Planejar não é luxo: é o que separa quem cresce de quem apenas tenta. Por Norma Martins
Vivemos uma era de excesso de comunicação. Nunca se falou tanto e, paradoxalmente, nunca se planejou tão pouco. As pessoas estão consumindo tudo o que aparece em vídeos curtos, mentorias, cursos online, conteúdos que brotam a cada segundo no TikTok e no Instagram.
Todo mundo tem algo a dizer, uma ideia para compartilhar, uma opinião, um conselho para dar. Mas, como acontece em muitos cenários de excesso, algo essencial começa a faltar: a profundidade.
E, no mundo dos negócios, essa falta costuma ter nome: falta de planejamento, principalmente em termos de tributação.
Ao longo de mais de 30 anos na advocacia, uma das coisas mais consistentes que observei foi que a verdadeira vantagem competitiva de um empresário não está apenas na ideia, no produto ou no esforço. Está na capacidade de planejar o crescimento da empresa com a visão do reflexo tributário.
Planejar o crescimento.
Planejar as contratações.
Planejar, inclusive, aquilo que muitos evitam olhar com atenção: a relação do negócio com o governo, exista lucro ou não.

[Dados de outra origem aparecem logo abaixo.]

(* ===== verification/Auth.v ===== *)
(** * Authentication ([internal/server/auth], [internal/server/handlers/tokens.go],
    [internal/server/handlers/bootstrap.go], [internal/store/tokens.sql.go])

    Who is calling, and which routes a caller may use. Callers present a signed
    token, in the [Authorization] header or (on some routes) in the query string, or a
    client certificate; the role of either decides. Tokens are issued and revoked by
    endpoints of their own; a node trades a one-time token for a certificate.

    The JWT library, random identifiers, SHA-256, certificate requests and the
    calendar are parameters. The update of a token's last use runs in the
    background: it is an operation of its own. *)

From stdpp Require Import base gmap sets list strings.
From S2P Require Import Prelude GoStrings Types Json JobMeta Db Tx Queries Store Config.
From Stdlib Require Import ZArith Lia Ascii.
Local Open Scope list_scope.

(** ** Roles *)

Definition RoleControlPlane : string := "control-plane".
Definition RoleWorker : string := "worker".
Definition RoleCLIAdmin : string := "cli-admin".

Definition roleIncludes : list (string * list string) := [(RoleCLIAdmin, [RoleControlPlane])].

O planejamento não é um detalhe técnico. Ele é uma ferramenta de gestão que orienta decisões, reduz riscos e aumenta a eficiência. Funciona como um mapa e ninguém chega longe sem saber para onde está indo.
Ainda assim, existe um equívoco muito comum: a crença de que organização e planejamento tributário são práticas exclusivas de grandes empresas. Não são. Na verdade, é exatamente o contrário.
Nenhum negócio nasce grande, salvo raríssimas exceções. As empresas que hoje dominam mercados, inspiram outros empreendedores e servem como referência de sucesso começaram pequenas. E, em algum momento, houve uma virada, que envolveu o planejamento tributário.
Essa virada quase nunca foi sorte. Foi organização. Foi planejamento.
Por isso, é importante reforçar: não é preciso crescer para começar a se planejar. É possível e necessário planejar para crescer.
E, nesse contexto, um ponto merece atenção especial: o planejamento tributário. Não se trata de algo complexo ou distante da realidade do pequeno empresário. Trata-se de fazer perguntas básicas, mas estratégicas:
O regime tributário atual é o mais adequado para o meu negócio?
Existem benefícios fiscais previstos em lei que eu posso aproveitar?
Minha estrutura precisa evoluir em termos de organização e governança?
Essas reflexões, quando feitas no momento certo, evitam desperdícios, aumentam a competitividade e trazem mais segurança para o crescimento.
É preciso, portanto, mudar uma percepção muito enraizada no senso comum: organização não é custo. Organização é investimento.
E, em um ambiente onde todos falam muito, talvez o maior diferencial esteja justamente em quem para, pensa e planeja.